This is a compact acoustic recorder that can be used to record birds, amphibians, insects, and general soundscapes. The microphone is capable of a sample rate from 8 kHz to 256 kHz. The device works on 4 AA alkaline or rechargeable NiMH batteries with a recording life of 280 hours. Both desktop computer and mobile smartphone applications (iOS and Android) can be used to configure the device. The Song Meter Micro 2 comes with a weatherproof polycarbonate housing that can be mounted on trees, rocks, or other substrates for recording in the field. Recordings can be saved on a microSD card for download using card reader or using the mobile application.

===Obsolete products ===

====Song Meter SM2 digital field recorder====

The company has sold autonomous and weatherproof battery operated recorders called Song Meters for monitoring birds, frogs and other wildlife since 2007. The device can record for up to 230 hours spread out over months and can be programmed to record at specific times of day.

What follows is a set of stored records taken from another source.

(* ===== verification/Manager.v ===== *)
(** * The manager ([manager/manager.go])

    The manager owns the bridges, the cleanup loop and the shared parts; it
    wires their callbacks.  [Mgr] is its state, kept in the [ext] part of the
    environment, so that the callbacks the components run can reach it. *)

From S2P Require Import Prelude GoBase Orchard VMNames Workers.
From S2P Require Import AutoSize Capacity StateView Config Env Bridge Cleanup.

(** The state of one registered scale set.  [maxRunners] is the value last
    given to the listener of the GitHub library. *)
Record scaleSetHandle (W : Type) : Type := mkHandle {
  bridge : Bridge W;
  maxRunners : Z;
  staticMaxRunners : Z
}.
Arguments mkHandle {W} _ _ _.
Arguments bridge {W} _.
Arguments maxRunners {W} _.
Arguments staticMaxRunners {W} _.

Record Mgr (W : Type) : Type := mkMgr {
  handles : list (scaleSetHandle W);
  cleanup : Cleanup
}.
Arguments mkMgr {W} _ _.
Arguments handles {W} _.
Arguments cleanup {W} _.

(** ** Shares of the worker pool *)

Definition workerCapacityFn (autoSize : bool) (reserveCPU reserveMemMiB : Z)
    : list Worker → gmap string string → Z :=
  if autoSize then
    let '(cpu, mem) := AutoSizeReserves reserveCPU reserveMemMiB in
    λ workers labels, WorkerCountForLabels workers labels cpu mem
  else CapacityForLabels.

(** [for _, w := range workers { if w.Name == name { return w } }]. *)
Fixpoint first_named (name : string) (workers : list Worker) : option Worker :=
  match workers with
  | [] => None
  | w :: workers => if decide (w_Name w = name) then Some w else first_named name workers
  end.

Definition vmConsumesLabeledWorker (vm : VM) (workers : list Worker)
    (vmLabels : gmap string string) : bool :=
  let by_labels :=
    existsb (λ w, workerMatchesAllLabels w (vm_Labels vm) && workerMatchesAllLabels w vmLabels)
      workers in
  if decide (vm_Worker vm = EmptyString) then by_labels
  else match first_named (vm_Worker vm) workers with
       | Some w => workerMatchesAllLabels w vmLabels
       | None => by_labels
       end.

(** The inner loop of [recomputeScaleSetShares] over one other scale set. *)
Fixpoint count_consuming (n : Z) (vms : list VM) (workers : list Worker)
    (labels : gmap string string) : Z :=
  match vms with
  | [] => n
  | vm :: vms =>
      let n := if vm_terminal vm then n
               else if vmConsumesLabeledWorker vm workers labels then (n + 1)%Z else n in
      count_consuming n vms workers labels
  end.

(** The loop over the handles, from the one at position [j]; the one at
    position [i] is the scale set itself. *)
Fixpoint othersActive {W} (n : Z) (i j : nat) (hs : list (scaleSetHandle W))
    (sn : Snapshot) (labels : gmap string string) : Z :=
  match hs with
  | [] => n
  | other :: hs =>
      let n := if decide (j = i) then n
               else count_consuming n
                      (ManagedVMsForScaleSet sn (scaleSetName (bridge other)))
                      (snap_Workers sn) labels in
      othersActive n i (S j) hs sn labels
  end.

Definition share {W} (hs : list (scaleSetHandle W)) (sn : Snapshot) (i : nat)
    (h : scaleSetHandle W) : Z :=
  let labels := VMLabels (bridge h) in
  let '(reserveCPU, reserveMem) := AutoSizeReserveConfig (bridge h) in
  let workerCap :=
    workerCapacityFn (AutoSizeEnabled (bridge h)) reserveCPU reserveMem
      (snap_Workers sn) labels in
  let share := int64 (workerCap - othersActive 0 i 0 hs sn labels) in
  if (share <? 0)%Z then 0%Z else share.

Definition set_maxRunners {W} (n : Z) (h : scaleSetHandle W) : scaleSetHandle W :=
  mkHandle (bridge h) n (staticMaxRunners h).

Definition recompute {W} (sn : Snapshot) (hs : list (scaleSetHandle W))
    : list (scaleSetHandle W) :=
  imap (λ i h, if (0 <? staticMaxRunners h)%Z then h
               else set_maxRunners (share hs sn i h) h) hs.

(** [PurgeActiveVM] on every bridge. *)
Definition purge_all {W} (vmName : string) (hs : list (scaleSetHandle W))
    : list (scaleSetHandle W) :=
  (λ h, mkHandle (PurgeActiveVM vmName (bridge h)) (maxRunners h) (staticMaxRunners h)) <$> hs.

Definition set_handles {W} (hs : list (scaleSetHandle W)) (m : Mgr W) : Mgr W :=
  mkMgr hs (cleanup m).
Definition set_cleanup {W} (c : Cleanup) (m : Mgr W) : Mgr W := mkMgr (handles m) c.

Section Manager.
Context {W : Type} `{!OrchardClient W} `{!Clock W} `{!UUIDSource W}.
Notation E := (Env W unit (Mgr W)).

Definition recomputeScaleSetShares : M E unit :=
  '(snap, _) ← state_Get;
  match snap with
  | None => mret tt
  | Some sn => on_ext (modify (λ m, set_handles (recompute sn (handles m)) m))
  end.

(** ** Callbacks *)

(** What [runScaleSet] gives a bridge. *)
Definition bridge_hooks : Hooks W unit (Mgr W) :=
  mkHooks (Some recomputeScaleSetShares)
    (Some (λ n, on_ext (modify (λ m, set_cleanup (MarkForDeletion n (cleanup m)) m))))
    None.

(** What [Run] gives the cleanup loop; [observe] is the AutoSize report. *)
Definition sweep_hooks (remover : option (string → M W (option error)))
    (observe : list Worker → M E unit) : CleanupHooks W unit (Mgr W) :=
  mkCleanupHooks remover
    (Some (λ n, on_ext (modify (λ m, set_handles (purge_all n (handles m)) m));;
                recomputeScaleSetShares))
    (Some observe)
    (λ _ _, recomputeScaleSetShares).

(** Run a handler of the bridge at position [i], or a sweep. *)
Definition put_bridge (i : nat) (b : Bridge W) (m : Mgr W) : Mgr W :=
  set_handles (alter (λ h, mkHandle b (maxRunners h) (staticMaxRunners h)) i (handles m)) m.

Definition on_handle {A} (i : nat) (f : M (Bridge W * E) A) : M E A := λ e,
  match handles (ext e) !! i with
  | None => (Panic, e)
  | Some h =>
      let r := f (bridge h, e) in
      (r.1, mkEnv (world (r.2).2) (capacity (r.2).2) (view (r.2).2)
              (put_bridge i (r.2).1 (ext (r.2).2)))
  end.

Definition on_cleanup_loop {A} (f : M (Cleanup * E) A) : M E A := λ e,
  let r := f (cleanup (ext e), e) in
  (r.1, mkEnv (world (r.2).2) (capacity (r.2).2) (view (r.2).2)
          (set_cleanup (r.2).1 (ext (r.2).2))).

(** ** Start-up *)

Definition discoverCapacity (stale : Duration) : M W (Z * option error) :=
  r ← ListWorkers;
  match r with
  | Err e => mret (0%Z, Some e)
  | OK workers =>
      let stale := if (stale <=? 0)%Z then DefaultWorkerStaleAfter else stale in
      now ← Now;
      mret (discovered_slots (LiveWorkers workers stale now), None)
  end.

(** [New], given the configured [maxVMs] and [workerStaleAfter]. *)
Definition New (maxVMs stale : Z) (c : Cleanup) : M W E := λ w,
  let r := (if (maxVMs =? 0)%Z then '(total, _) ← discoverCapacity stale; mret total
            else mret maxVMs) w in
  let staleAfter := if (stale <=? 0)%Z then DefaultWorkerStaleAfter else stale in
  (match r.1 with
   | Ret max => Ret (mkEnv r.2 (NewCapacity max)
                       (Some (NewStateView DefaultStateViewTTL staleAfter)) (mkMgr [] c))
   | Panic => Panic
   | Blocked => Blocked
   end, r.2).

Definition listLiveWorkers (stale : Duration) : M W (result (list Worker)) :=
  r ← ListWorkers;
  match r with
  | Err e => mret (Err e)
  | OK workers => now ← Now; mret (OK (LiveWorkers workers stale now))
  end.
End Manager.
(** What [drive] does at a phase, given the end of the pause and of the stretch. *)
Lemma drive_step k p e done e1 p' e' :
  settled p = false → pausing pause p e = (Ret done, e1) →
  advance_ss done p e1 = (Ret p', e') → drive_ss (S k) p e = drive_ss k p' e'.
Proof.
  intros Hs Hp Ha. simpl. rewrite Hs. by rewrite (bind_ret _ _ _ _ _ Hp), (bind_ret _ _ _ _ _ Ha).
Qed.

Lemma drive_panic k p e done e1 e' :
  settled p = false → pausing pause p e = (Ret done, e1) →
  advance_ss done p e1 = (Panic, e') → drive_ss (S k) p e = (Panic, e').
Proof.
  intros Hs Hp Ha. simpl. rewrite Hs. by rewrite (bind_ret _ _ _ _ _ Hp), (bind_panic _ _ _ _ Ha).
Qed.

Lemma drive_pause_panics k p e e' :
  settled p = false → pausing pause p e = (Panic, e') → drive_ss (S k) p e = (Panic, e').
Proof. intros Hs Hp. simpl. rewrite Hs. by rewrite (bind_panic _ _ _ _ Hp). Qed.

Lemma drive_settled k p e : settled p = true → drive_ss k p e = (Ret p, e).
Proof. intros Hs. destruct k; simpl; by rewrite Hs. Qed.

(** More stretches do not change a result. *)
Lemma drive_mono k k' p e o e' :
  k ≤ k' → drive_ss k p e = (o, e') → o ≠ Blocked → drive_ss k' p e = (o, e').
Proof.
  revert k' p e. induction k as [|k IH]; intros k' p e Hle; simpl.
  { destruct (settled p) eqn:Hs; [rewrite drive_settled by done; done|].
    by intros [= <- <-] ?. }
  destruct (settled p) eqn:Hs; [by rewrite drive_settled|].
  destruct k' as [|k']; [lia|]. simpl. rewrite Hs. unfold mbind, M_bind.
  destruct (pausing pause p e) as [[done| |] e1]; [|auto..].
  destruct (advance_ss done p e1) as [[p'| |] e2]; [|auto..]. apply IH. lia.
Qed.

(** What the goroutine does from [p] on is what the computation [m] does: [ended o e']
    holds of its results. *)
Definition ends (p : phase) (e : E) (o : outcome started) (e' : E) : Prop :=
  o ≠ Blocked → ∃ k, drive_ss k p e = (outcome_of o, e').

Definition in_world (e : E) (w : W) : E := mkEnv w (capacity e) (view e) (ext e).

Lemma on_world_eq {A} (m : M W A) e o w :
  m (world e) = (o, w) → on_world m e = (o, in_world e w).
Proof. intros H. unfold on_world, zoom. by rewrite H. Qed.

Lemma wp_on_world_eq {A} (m : M W A) (Q : outcome A → E → Prop) e o w :
  m (world e) = (o, w) → Q o (in_world e w) → wp (on_world m) Q e.
Proof. intros H HQ. unfold wp, on_world, zoom. simpl. rewrite H. exact HQ. Qed.

Lemma wp_eq {S A} (m : M S A) (Q : outcome A → S → Prop) e o e' :
  m e = (o, e') → Q o e' → wp m Q e.
Proof. intros H HQ. unfold wp. by rewrite H. Qed.

(** One stretch first, after the pause if there is one. *)
Definition then_ends (o : outcome started) (e' : E) (o1 : outcome phase) (e1 : E) : Prop :=
  match o1 with
  | Ret p => ends p e1 o e'
  | Panic => o = Panic ∧ e' = e1
  | Blocked => o = Blocked
  end.

Lemma ends_advance p e done e1 o e' :
  settled p = false → pausing pause p e = (Ret done, e1) →
  wp (advance_ss done p) (then_ends o e') e1 → ends p e o e'.
Proof.
  intros Hs Hp Ha Ho. unfold wp in Ha. destruct (advance_ss done p e1) as [[p'| |] e2] eqn:He; simpl in Ha.
  - destruct (Ha Ho) as [k Hk]. exists (S k). by rewrite (drive_step _ _ _ _ _ _ _ Hs Hp He).
  - destruct Ha as [-> ->]. exists 1. by apply (drive_panic _ _ _ done e1).
  - done.
Qed.

Lemma ends_settled p e o : outcome_of o = Ret p → settled p = true → ends p e o e.
Proof. intros Ho Hs _. exists 0. rewrite drive_settled by done. by rewrite Ho. Qed.

Lemma ends_pause_panics p e e' :
  settled p = false → pausing pause p e = (Panic, e') → ends p e Panic e'.
Proof. intros Hs Hp _. exists 1. by apply drive_pause_panics. Qed.

#[local] Ltac follow H := apply wp_bind; eapply wp_on_world_eq; [exact H|]; simpl.
#[local] Ltac run H := eapply wp_mono; [apply wp_run|]; intros [?| |] ? H; simpl.

(** From the session on. *)
Definition connecting (tries : nat) (rss : RunnerScaleSet) (maxRunners attempt : Z)
    (gh : AdminClient W Session) : M E started :=
  sess ← on_world (session_loop pause tries attempt gh (rss_ID rss) (ss_Name ss));
  match sess with
  | None => mret Cancelled
  | Some (Err e) => mret (Failed e)
  | Some (OK sess) =>
      err ← on_world (listener_New gh sess (rss_ID rss) maxRunners);
      match err with
      | Some e => mret (Failed (Errorf_w "creating listener for %s: %w" [ss_Name ss] e))
      | None => install gh ss (rss_ID rss) maxRunners
      end
  end.

Lemma wp_connecting gh rss n :
  client = OK gh → ∀ tries attempt e,
  (attempt + Z.of_nat tries = 11)%Z → 0 < tries →
  wp (connecting tries rss n attempt gh) (ends (Connecting rss n attempt) e) e.
Proof.
  intros Hc tries. induction tries as [|tries IH]; intros attempt e Hn Hpos; [lia|].
  unfold connecting. cbn [session_loop]. apply wp_bind. unfold on_world at 1. apply wp_zoom, wp_bind.
  run Hr; [|..|by intros []].
  2:{ apply (ends_advance _ _ false e); [done..|]. simpl. unfold connect. rewrite Hc.
      by follow Hr. }
  destruct a as [sess|err]; simpl.
  - apply wp_ret. simpl. apply wp_bind. unfold on_world at 1. apply wp_zoom.
    run Hl; [|..|by intros []].
    2:{ apply (ends_advance _ _ false e); [done..|]. simpl. unfold connect. rewrite Hc.
        follow Hr. by follow Hl. }
    destruct a as [err|]; simpl.
    + apply wp_ret, (ends_advance _ _ false e); [done..|]. simpl. unfold connect. rewrite Hc.
      follow Hr. follow Hl. apply wp_ret, ends_settled; done.
    + eapply wp_mono; [apply wp_run|]. intros o e' Hi.
      apply (ends_advance _ _ false e); [done..|]. simpl. unfold connect. rewrite Hc.
      follow Hr. follow Hl. apply wp_bind, (wp_eq _ _ _ _ _ Hi).
      destruct o as [[|err|i m]| |]; simpl; try done; by apply wp_ret, ends_settled.
  - destruct (10 <=? attempt)%Z eqn:Hlast.
    + apply wp_ret. simpl. apply wp_ret, (ends_advance _ _ false e); [done..|].
      simpl. unfold connect. rewrite Hc. follow Hr. rewrite Hlast. by apply wp_ret, ends_settled.
    + assert (∀ o e', ends (Retrying rss n attempt) (in_world e s') o e' →
        ends (Connecting rss n attempt) e o e') as Hretry.
      { intros o e' He. apply (ends_advance _ _ false e); [done..|].
        simpl. unfold connect. rewrite Hc. follow Hr. rewrite Hlast. by apply wp_ret. }
      apply wp_bind. run Hp; [|..|by intros []].
      2:{ apply Hretry, ends_pause_panics; [done|]. by apply (on_world_eq _ (in_world e s')). }
      destruct a; simpl.
      * apply wp_ret. simpl. apply wp_ret, Hretry.
        apply (ends_advance _ _ true (in_world e s'0)); [done|by apply (on_world_eq _ (in_world e s'))|].
        by apply wp_ret, ends_settled.
      * assert (∀ o e', ends (Connecting rss n (attempt + 1)) (in_world e s'0) o e' →
          ends (Connecting rss n attempt) e o e') as Hnext.
        { intros o e' He. apply Hretry.
          apply (ends_advance _ _ false (in_world e s'0));
            [done|by apply (on_world_eq _ (in_world e s'))|]. by apply wp_ret. }
        destruct tries as [|tries']; [lia|].
        assert (wp (connecting (S tries') rss n (attempt + 1) gh)
          (ends (Connecting rss n attempt) e) (in_world e s'0)) as Hrest.
        { eapply wp_mono; [apply IH; lia|]. exact Hnext. }
        by apply wp_unbind in Hrest.
Qed.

In addition to the standard omnidirectional microphone, the company also sells a directional microphone for recording night flight calls of migrating birds as well a hydrophone that can be attached for monitoring underwater.

====Song Meter SM2BAT long-term passive bat recorder====

In April 2009, Wildlife Acoustics released an ultrasonic capable version of the SM2BAT. The bat detector records in full spectrum at 192 kHz sample rate and the files can be converted to zero-cross files in post processing. The SM2BAT can record two channels simultaneously allowing a second microphone to be mounted up to 100m away from the recorder. With 4 SDHC cards the device can record about 240 nights of bat calls. In August 2009 a one channel 384 kHz sample rate version was added to allow recording of higher frequency bats common in some areas of Europe.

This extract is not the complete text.